Insecurity: ‘Enough is enough’ – Falana warns Nigerian Govt

Human rights lawyer Femi Falana, SAN, has warned the Nigerian government over the continuing wave of unlawful killings, kidnappings, and terror attacks, describing the failure to protect citizens as both a constitutional breach and an international human rights violation.

Falana gave this warning at the University of Abuja Law Students Association Law Week, comparing Nigeria’s insecurity with mass shootings in the United States.

The senior lawyer noted that while perpetrators abroad face justice, killers in Nigeria act with near-total impunity.

Falana said, “Farmers are murdered on their lands, students abducted, worshippers killed, and entire communities live in fear, not because the government lacks knowledge, but because corruption and negligence allow perpetrators to roam free.”

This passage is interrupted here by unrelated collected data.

(** * Persistence and backup core of the Pak-Kharcha expense tracker

    A shallow embedding of [CSVDataManager] (src/lib/ai-service.ts, the part
    headed [src/lib/csv-data-manager.ts]) and of [BackupManager]
    (src/lib/backup-manager.tsx), followed by the properties of the
    serializer, the validators, the import and restore workflows and the
    retention of local snapshots.

    The file has four parts: the model of the two classes; a reference
    engine on which the model runs; the vocabulary of the properties and the
    data of the examples; the lemmas and theorems.

    Conventions of the embedding.
    - A JavaScript string is a [string]; each [ascii] stands for one UTF-16
      code unit below 256.
    - A JavaScript number is a binary64 [float]; comparisons are the IEEE ones
      of [PrimFloat], so that [NaN] fails every comparison as it does in
      JavaScript.
    - [localStorage] is a [gmap string string]; the order in which
      [localStorage.key(i)] enumerates the keys is that of [map_to_list].
      The store accepts every write: the quota at which [setItem] throws is
      not part of the model.  What is proved of a call that failed is
      therefore proved only of failures that occur before its first write,
      and what is proved of the store after a call is proved of a call
      whose writes were accepted.
    - A thrown [Error] is the left injection of a sum and carries the message.
    - The clock is an input: every reading of [Date.now()] or [new Date()]
      that the code performs is an argument, in milliseconds since the epoch;
      the readings that one loop repeats for every row are one argument.
    - A day is 86400000 ms: [setDate] is taken in a time zone that keeps its
      offset.
    - What belongs to the JavaScript engine rather than to the repository
      (number printing and parsing, date parsing, JSON, [crypto.randomUUID])
      is a field of the record [Runtime]. *)

From Stdlib Require Import ZArith Lia List String Ascii Bool.
From Stdlib Require Import PrimFloat FloatOps Uint63.
From Stdlib Require FloatAxioms DecimalPos.
From Stdlib Require Import DecimalString DecimalNat DecimalZ.
From Stdlib Require Import HexadecimalString HexadecimalZ.
From stdpp Require Import base option list gmap strings.

Local Open Scope Z_scope.

#[local] Arguments String.append !_ _ / : simpl nomatch.
#[local] Arguments Ascii.eqb : simpl never.

(** ** Thrown errors *)

Module Exn.

(** [js A]: a computation that returns an [A] or throws an [Error] whose
    [message] is the string on the left. *)
Definition js (A : Type) : Type := (string + A)%type.

Definition ret {A} (a : A) : js A := inr a.

Definition throw {A} (msg : string) : js A := inl msg.

Definition bind {A B} (k : A → js B) (m : js A) : js B :=
  match m with
  | inl msg => inl msg
  | inr a => k a
  end.

(** [try { m } catch (error) { h error.message }]. *)
Definition catch {A} (m : js A) (h : string → A) : A :=
  match m with
  | inl msg => h msg
  | inr a => a
  end.

#[export] Instance js_ret : MRet js := @ret.
#[export] Instance js_bind : MBind js := @bind.

End Exn.

Import Exn.

(** ** Strings *)

Module Str.

(** The double quote, code unit 34. *)
Definition dq : ascii :=
  Ascii false true false false false true false false.

(** The line feed, code unit 10. *)
Definition nl : ascii :=
  Ascii false true false true false false false false.

Definition comma : ascii := ","%char.

Definition hash : ascii := "#"%char.

Definition str1 (c : ascii) : string := String c EmptyString.

(** [s.includes(c)] for a single character. *)
Fixpoint has_char (c : ascii) (s : string) : bool :=
  match s with
  | EmptyString => false
  | String d r => Ascii.eqb d c || has_char c r
  end.

(** [s.startsWith(p)]. *)
Fixpoint startsWith (p s : string) : bool :=
  match p, s with
  | EmptyString, _ => true
  | String _ _, EmptyString => false
  | String a p', String b s' => Ascii.eqb b a && startsWith p' s'
  end.

(** [s.includes(sub)]. *)
Fixpoint includes (sub s : string) : bool :=
  startsWith sub s ||
  match s with
  | EmptyString => false
  | String _ r => includes sub r
  end.

(** [s.endsWith(suf)]: some suffix of [s] is [suf]. *)
Fixpoint endsWith (suf s : string) : bool :=
  String.eqb s suf ||
  match s with
  | EmptyString => false
  | String _ r => endsWith suf r
  end.

(** White space of [String.prototype.trim] among the code units below 256:
    TAB, LF, VT, FF, CR, SPACE and NBSP. *)
Definition is_space (c : ascii) : bool :=
  let n := nat_of_ascii c in
  ((9 <=? n)%nat && (n <=? 13)%nat) || (n =? 32)%nat || (n =? 160)%nat.

Fixpoint trimStart (s : string) : string :=
  match s with
  | EmptyString => EmptyString
  | String c r => if is_space c then trimStart r else s
  end.

Fixpoint trimEnd (s : string) : string :=
  match s with
  | EmptyString => EmptyString
  | String c r =>
      let r' := trimEnd r in
      if is_space c && String.eqb r' EmptyString then EmptyString
      else String c r'
  end.

(** [s.trim()]. *)
Definition trim (s : string) : string := trimEnd (trimStart s).

(** [s.split('\n')]: never empty, one more piece than there are line feeds. *)
Fixpoint split_lines (s : string) : list string :=
  match s with
  | EmptyString => [EmptyString]
  | String c r =>
      if Ascii.eqb c nl then EmptyString :: split_lines r
      else match split_lines r with
           | l :: ls => String c l :: ls
           | [] => [str1 c]
           end
  end.

(** [parts.join(sep)]. *)
Definition join (sep : string) (parts : list string) : string :=
  String.concat sep parts.

(** One character of [toLowerCase]: A-Z and the Latin-1 capitals. *)
Definition lower_char (c : ascii) : ascii :=
  let n := nat_of_ascii c in
  if ((65 <=? n)%nat && (n <=? 90)%nat)
     || ((192 <=? n)%nat && (n <=? 222)%nat && negb (n =? 215)%nat)
  then ascii_of_nat (n + 32) else c.

Fixpoint toLowerCase (s : string) : string :=
  match s with
  | EmptyString => EmptyString
  | String c r => String (lower_char c) (toLowerCase r)
  end.

(** [s.replace] of every double quote by two of them. *)
Fixpoint double_quotes (s : string) : string :=
  match s with
  | EmptyString => EmptyString
  | String c r =>
      if Ascii.eqb c dq then String dq (String dq (double_quotes r))
      else String c (double_quotes r)
  end.

(** [s.replace] of every colon and full stop by a dash. *)
Fixpoint dash_colons (s : string) : string :=
  match s with
  | EmptyString => EmptyString
  | String c r =>
      String (if Ascii.eqb c ":" || Ascii.eqb c "." then "-"%char else c)
             (dash_colons r)
  end.

(** Decimal digits of a natural number, as [n.toString()] prints an index or
    a length. *)
Definition of_nat (n : nat) : string :=
  DecimalString.NilEmpty.string_of_uint (Nat.to_uint n).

The SAN cited Nigeria’s Constitution, Sections 14(2)(b) and 33(1), which guarantee citizens’ right to life and impose a duty on the state to protect every individual. He warned that persistent inaction has effectively made the government complicit in violence.

Falana identified structural causes of insecurity, including economic alienation, weak enforcement of grazing bans, smuggling and criminal complicity, and double standards in government responses to kidnappings.

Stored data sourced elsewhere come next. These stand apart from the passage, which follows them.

(** *** /api/export-excel-management (lines 1688-1806) *)




(** *** /api/export-excel (lines 1450-1685) *)









(** *** /api/refresh-steam-info (lines 1287-1344) *)










(** *** /api/cache and /api/status (lines 1809-1857) *)

(** [cache.flushAll()]. *)
Definition flushAll (c : cache) : cache := empty_cache.


(** *** /api/test-clean-name (lines 1860-1886) *)

(** "게임명이 필요합니다." *)
Definition MSG_NAME_REQUIRED : jsstring := utf8 "게임명이 필요합니다.".

(** The answer of the route: a refusal, or the name with its cleaned form
    and the flag [changed]. [gameName] is absent when missing or
    empty. *)
Inductive cleanNameResult :=
  | CleanRefused (status : nat) (error : jsstring)
  | Cleaned (original cleaned : jsstring) (changed : bool).

Definition api_test_clean_name (gameName : option jsstring) : cleanNameResult :=
  match gameName with
  | None | Some [] => CleanRefused 400 MSG_NAME_REQUIRED
  | Some gameName =>
      let cleanedName := cleanGameName gameName in
      Cleaned gameName cleanedName (negb (bool_decide (gameName = cleanedName)))
  end.

(** ** Notions used to state the properties *)

(** [x] is the letter [c], in either case ([c] a lower-case letter). *)
Definition sameLetter (x c : jschar) : Prop := x = c \/ (x + 32)%N = c.

(** The text contains the letters f, r, e, e in a row, in any case. *)
Definition containsFree (s : jsstring) : Prop :=
  exists pre w post, s = pre ++ w ++ post /\ Forall2 sameLetter w (str "free").

(** A string of decimal digits. *)
Definition digits (ds : jsstring) : Prop := Forall (fun ch => isDigit ch = true) ds.

(** A price text made of a currency sign, digits, a point and digits. *)
Definition amountText (sym : jschar) (ip fp : jsstring) : jsstring :=
  sym :: ip ++ POINT :: fp.

(** [cleanLength / originalLength < 0.3] as the code computes it, on
    binary64 values. *)
Definition retentionBelow30_double (cleanLength originalLength : nat) : bool :=
  SFltb (ddiv (double_of_Z (Z.of_nat cleanLength)) (double_of_Z (Z.of_nat originalLength)))
        (parseFloat (str "0.3")).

Ordinary citizens are often forced to negotiate with criminals or pay ransoms themselves, while elites receive rapid government intervention.

Highlighting international law, Falana referenced ECOWAS Court judgments that hold states accountable for preventable deaths, including cases where Nigeria was found liable for negligence leading to mass killings and deaths in schools and military institutions.

He said the same principle applies today: “Every village sacked, every farmer killed, every child abducted is a failure of the Nigerian state.”